That means the titanium dioxide that is safe when you smear it on your nose as a sunblock could be dangerous when it is broken down into super tiny bits that can interact with the human body at a cellular level.

The impact could be greater for populations that are already vulnerable, such as people with inherited disorders, especially with long-term exposure.

In one study, Wright found that certain metal-based engineered nanoparticles, widely used in cosmetics and sunscreens such as zinc oxide, could cause DNA damage in human cells.

People who work in the recycling and waste disposal industries may also face an increased risk due to exposure to nanomaterials.
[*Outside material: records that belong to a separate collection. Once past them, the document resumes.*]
(** ** One call *)

(** The ports as data: every method with its arguments. *)
Inductive call :=
  | UserCreate (x : Context) (t : ID) (wr : UserWrite) (meta : WriteMeta)
  | UserGet (x : Context) (t : ID) (id : string)
  | UserReplace (x : Context) (t : ID) (id : string) (wr : UserWrite) (meta : WriteMeta)
  | UserDelete (x : Context) (t : ID) (id : string) (meta : WriteMeta)
  | UserSavePatch (x : Context) (t : ID) (id : string) (wr : UserWrite) (ops : list Operation)
  | UserList (x : Context) (t : ID) (startIndex count : Z) (filter : string)
  | GroupCreate (x : Context) (t : ID) (wr : GroupWrite) (meta : GroupWriteMeta)
  | GroupGet (x : Context) (t : ID) (id : string)
  | GroupReplace (x : Context) (t : ID) (id : string) (wr : GroupWrite) (meta : GroupWriteMeta)
  | GroupDelete (x : Context) (t : ID) (id : string) (meta : GroupWriteMeta)
  | GroupSavePatch (x : Context) (t : ID) (id : string) (wr : GroupWrite) (ops : list Operation)
  | GroupValidate (x : Context) (t : ID) (members : list MemberRef)
  | GroupList (x : Context) (t : ID) (startIndex count : Z) (filter : string).

Section Calls.
Context (E : Env) (ParseFilter : string -> go expr) (L : Lib) (Marshal : jv -> bytes).
Context {DB : Type} (audit : option (Logger DB)).
Local Abbreviation MS := (M (Mem DB)).
Implicit Types (w : world (Mem DB)) (m : Mem DB).

Definition run_call (c : call) : MS unit :=
  match c with
  | UserCreate x t wr meta => _ ← mem_user_Create E Marshal audit x t wr meta; mret tt
  | UserGet x t id => _ ← mem_user_Get x t id; mret tt
  | UserReplace x t id wr meta => _ ← mem_user_Replace E Marshal audit x t id wr meta; mret tt
  | UserDelete x t id meta => mem_user_Delete E Marshal audit x t id meta
  | UserSavePatch x t id wr ops => _ ← mem_user_SavePatch E L Marshal audit x t id wr ops; mret tt
  | UserList x t s n f => _ ← mem_user_ListFiltered E ParseFilter Marshal audit x t s n f; mret tt
  | GroupCreate x t wr meta => _ ← mem_group_Create E Marshal audit x t wr meta; mret tt
  | GroupGet x t id => _ ← mem_group_Get x t id; mret tt
  | GroupReplace x t id wr meta => _ ← mem_group_Replace E Marshal audit x t id wr meta; mret tt
  | GroupDelete x t id meta => mem_group_Delete E Marshal audit x t id meta
  | GroupSavePatch x t id wr ops => _ ← mem_group_SavePatch E L Marshal audit x t id wr ops; mret tt
  | GroupValidate x t ms => mem_group_ValidateMembers x t ms
  | GroupList x t s n f => _ ← mem_group_ListFiltered E ParseFilter Marshal audit x t s n f; mret tt
  end.

Lemma get_mem_inv {A} (f : Mem DB -> A) w r w' : get_mem f w = (r, w') -> r = Ret (f (w_store w)) /\ w' = w.
Proof. by intros [= <- <-]. Qed.
Lemma upd_mem_inv f w r w' : upd_mem f w = (r, w') -> r = Ret tt /\ w' = World (f (w_store w)) (w_trace w).
Proof. by intros [= <- <-]. Qed.

(** A row leaves the directory alone. *)
Lemma emit_row_keeps x action type id before after w r w' :
  emit_row E audit x action type id before after w = (r, w') ->
  mm_users (w_store w') = mm_users (w_store w) /\ mm_groups (w_store w') = mm_groups (w_store w).
Proof.
  unfold emit_row. destruct audit as [log|]; intros H; [|by apply mret_inv in H as [-> ->]].
  unfold newID, now in H. run_step H; try done. unfold call_log, ignore_err in H.
  apply try_catch_inv in H as [(a & w1 & H1 & [-> ->]%mret_inv)|[(e & w1 & H1 & [-> ->]%mret_inv)|(why & H1 & ->)]];
    destruct (log _ _) as [r1 w2] in H1; injection H1 as _ H1; by subst.
Qed.

(** What a call may do to the users and to the groups. A patch is the only
    one that names a user without asking who has the name. *)
Definition is_patch (c : call) : bool := match c with UserSavePatch _ _ _ _ _ => true | _ => false end.
Definition one_mail (rec : UserRecord) : Prop := ur_Emails rec = [MkEmail (ur_UserName rec) true "work"].
Inductive users_change (patch : bool) (us : gmap string UserRecord) : gmap string UserRecord -> Prop :=
  | users_same : users_change patch us us
  | users_named rec : one_mail rec ->
      (forall k r, us !! k = Some r -> k <> ur_ID rec -> ur_UserName r <> ur_UserName rec) ->
      users_change patch us (<[ur_ID rec := rec]> us)
  | users_renewed rec old : one_mail rec -> us !! ur_ID rec = Some old -> ur_UserName old = ur_UserName rec ->
      users_change patch us (<[ur_ID rec := rec]> us)
  | users_patched rec : patch = true -> one_mail rec -> is_Some (us !! ur_ID rec) ->
      users_change patch us (<[ur_ID rec := rec]> us)
  | users_removed id : users_change patch us (delete id us).
Inductive groups_change (us : gmap string UserRecord) (gs : gmap string GroupRecord) : gmap string GroupRecord -> Prop :=
  | groups_same : groups_change us gs gs
  | groups_written rec u g : check_cycles gs (gr_ID rec) g = Ret tt ->
      (forall c, c ∈ u -> is_Some (us !! c)) -> (forall c, c ∈ g -> is_Some (gs !! c)) ->
      gr_Members rec = map (fun u => MkMemberRef u "User") u ++ map (fun g => MkMemberRef g "Group") g ->
      groups_change us gs (<[gr_ID rec := rec]> gs)
  | groups_removed id : groups_change us gs (delete id gs).

Lemma name_taken_false us except name : name_taken us except name = false ->
  forall k r, us !! k = Some r -> Some k <> except -> ur_UserName r <> name.
Proof.
  intros Hn k r Hk Hne Heq. enough (name_taken us except name = true) by congruence.
  apply existsb_exists. exists (k, r). split; [by apply list_elem_of_In, elem_of_map_to_list|].
  cbn. by rewrite bool_decide_false, (proj2 (String.eqb_eq _ _) Heq).
Qed.

Lemma resolve_members_known us gs ms u g : resolve_members us gs ms = Ret (u, g) ->
  (forall c, c ∈ u -> is_Some (us !! c)) /\ (forall c, c ∈ g -> is_Some (gs !! c)).
Proof.
  revert u g. induction ms as [|m ms IH]; intros u g; cbn [resolve_members].
  { intros [= <- <-]. split; by intros ? ?%not_elem_of_nil. }
  destruct (is_group (mr_Type m)).
  - destruct (gs !! trim_space (mr_Value m)) eqn:Hg; [|done].
    intros ([u1 g1] & H1 & [= <- <-])%go_bind_Ret_inv. destruct (IH _ _ H1) as [Hu Hgs]. split; [done|].
    intros c [->|Hc]%elem_of_cons; [by eexists|by apply Hgs].
  - destruct (us !! trim_space (mr_Value m)) eqn:Hu; [|done].
    intros ([u1 g1] & H1 & [= <- <-])%go_bind_Ret_inv. destruct (IH _ _ H1) as [Hus Hg]. split; [|done].
    intros c [->|Hc]%elem_of_cons; [by eexists|by apply Hus].
Qed.

Lemma buildGroup_inv m id wr created w r w' : buildGroup E m id wr created w = (r, w') ->
  w_store w' = w_store w /\ (forall rec, r = Ret rec -> exists u g,
    gr_ID rec = id /\ check_cycles (mm_groups m) id g = Ret tt /\
    (forall c, c ∈ u -> is_Some (mm_users m !! c)) /\ (forall c, c ∈ g -> is_Some (mm_groups m !! c)) /\
    gr_Members rec = map (fun u => MkMemberRef u "User") u ++ map (fun g => MkMemberRef g "Group") g).
Proof.
  unfold buildGroup, now. intros H. run_step H; subst; cbn [w_store]; (split; [done|]); intros rec [= <-].
  symmetry in Hr. apply resolve_members_known in Hr as [Hu Hg]. destruct a0. eexists _, _. split_and!; eauto.
Qed.

(** Drops the reads and writes of a run, and the rows it left. *)
Ltac mem_step := repeat match goal with
  | H : get_mem _ _ = (_, _) |- _ => apply get_mem_inv in H as [H ->]; go_inj H
  | H : upd_mem _ _ = (_, _) |- _ => apply upd_mem_inv in H as [H ->]; go_inj H
  | H : emit_row _ _ _ _ _ _ _ _ _ = (_, _) |- _ => apply emit_row_keeps in H as [? ?]
  | H : newID _ _ = (_, _) |- _ => apply observe_inv in H as [H ->]; go_inj H
  | H : now _ _ = (_, _) |- _ => apply observe_inv in H as [H ->]; go_inj H
  end; cbn [w_store w_trace mm_users mm_groups put_users put_groups] in *; subst.

(** [changes]: what a call did, from what its run wrote. *)
Definition changes (patch : bool) (w w' : world (Mem DB)) : Prop :=
  users_change patch (mm_users (w_store w)) (mm_users (w_store w')) /\
  groups_change (mm_users (w_store w)) (mm_groups (w_store w)) (mm_groups (w_store w')).
Lemma changes_users patch w w' us : mm_users (w_store w') = us -> mm_groups (w_store w') = mm_groups (w_store w) ->
  users_change patch (mm_users (w_store w)) us -> changes patch w w'.
Proof. intros <- Hg Hu. split; [done|]. rewrite Hg. constructor. Qed.
Lemma changes_groups patch w w' gs : mm_groups (w_store w') = gs -> mm_users (w_store w') = mm_users (w_store w) ->
  groups_change (mm_users (w_store w)) (mm_groups (w_store w)) gs -> changes patch w w'.
Proof. intros <- Hu Hg. split; [|done]. rewrite Hu. constructor. Qed.
Lemma changes_nothing patch w w' : mm_users (w_store w') = mm_users (w_store w) ->
  mm_groups (w_store w') = mm_groups (w_store w) -> changes patch w w'.
Proof. intros Hu Hg. eapply changes_users; [exact Hu|exact Hg|constructor]. Qed.

Ltac quiet_call := try solve [apply changes_nothing; cbn [w_store]; congruence].

Lemma user_Create_changes x t wr meta w r w' : mem_user_Create E Marshal audit x t wr meta w = (r, w') ->
  changes false w w'.
Proof.
  unfold mem_user_Create, emitUser. intros H. run_step H; mem_step; quiet_call.
  all: eapply changes_users; [eassumption..|]; apply (users_named false _ (userFromWrite _ wr _ _)); [done|].
  all: intros k r' Hk _; by eapply name_taken_false.
Qed.

Lemma user_Replace_changes x t id wr meta w r w' : mem_user_Replace E Marshal audit x t id wr meta w = (r, w') ->
  changes false w w'.
Proof.
  unfold mem_user_Replace, emitUser. intros H. run_step H; mem_step; quiet_call.
  all: eapply changes_users; [eassumption..|].
  all: match goal with H : _ && _ = false |- _ => apply andb_false_iff in H as [Hn%negb_false_iff%String.eqb_eq|Hn] end.
  all: first [eapply (users_renewed false _ (userFromWrite id wr _ _)); [done|eassumption|symmetry; exact Hn]
    | apply (users_named false _ (userFromWrite id wr _ _)); [done|]; intros k r' Hk Hne;
      eapply name_taken_false; [exact Hn|exact Hk|by intros [= ->]]].
Qed.

Lemma user_Delete_changes x t id meta w r w' : mem_user_Delete E Marshal audit x t id meta w = (r, w') ->
  changes false w w'.
Proof.
  unfold mem_user_Delete, emitUser. intros H. run_step H; mem_step; quiet_call.
  all: eapply changes_users; [eassumption..|constructor].
Qed.

Lemma user_SavePatch_changes x t id wr ops w r w' : filed ur_ID (mm_users (w_store w)) ->
  mem_user_SavePatch E L Marshal audit x t id wr ops w = (r, w') -> changes true w w'.
Proof.
  unfold mem_user_SavePatch. intros Hf H. run_step H; mem_step; quiet_call.
  all: pose proof (Hf _ _ Hb) as Hid; subst id.
  all: eapply changes_users; [eassumption..|]; apply (users_patched true _ (patched_user _ wr _)); by eauto.
Qed.

Lemma user_List_changes x t s n f w r w' : mem_user_ListFiltered E ParseFilter Marshal audit x t s n f w = (r, w') ->
  changes false w w'.
Proof. unfold mem_user_ListFiltered. intros H. run_step H; mem_step; quiet_call. Qed.

(** A group that was built and stored. *)
Lemma built_group_changes patch w w0 w' wr created w1 id rec :
  w_store w0 = w_store w -> buildGroup E (w_store w) id wr created w0 = (Ret rec, w1) ->
  mm_groups (w_store w') = <[gr_ID rec := rec]> (mm_groups (w_store w)) ->
  mm_users (w_store w') = mm_users (w_store w1) -> changes patch w w'.
Proof.
  intros Hw0 Hb Hg Hu. apply buildGroup_inv in Hb as (Hw1 & Hb).
  destruct (Hb _ eq_refl) as (us & gs & <- & Hc & Hus & Hgs & Hms).
  eapply changes_groups; [exact Hg|congruence|]. by eapply groups_written.
Qed.
Lemma unbuilt_group_changes patch w w0 wr created w1 id r :
  w_store w0 = w_store w -> buildGroup E (w_store w) id wr created w0 = (r, w1) -> changes patch w w1.
Proof. intros Hw0 (Hw1 & _)%buildGroup_inv. apply changes_nothing; congruence. Qed.
Ltac group_call := quiet_call;
  first [eapply built_group_changes; [|eassumption..]; done | eapply unbuilt_group_changes; [|eassumption]; done].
In a recent study, Wright found that high-temperature incineration, a common disposal method for thermoplastics that contain nanoparticles, can result in a nanofiller effect where higher toxicity was observed in the particles released during burning of nano-enabled plastics than particles emitted from burned regular materials (plastics containing no nanomaterials).

About 20,000 metric tons of nanocomposite materials (such as vinyl siding) are sent to U.S. recycling facilities, landfills or disposed of through incineration each year.

As with products sold directly to consumers, there is no requirement that these materials be labeled and no guidelines for safe disposal of nano-enabled products.

Were not trying to demonize any particular material, Wright said. There are numerous benefits of nanomaterials across various industrial and research sectors. However, by understanding the material properties and how they behave in biological systems, we can minimize adverse human health outcomes while capitalizing on their unique properties, thereby increasing sustainability of the nanotechnology industry.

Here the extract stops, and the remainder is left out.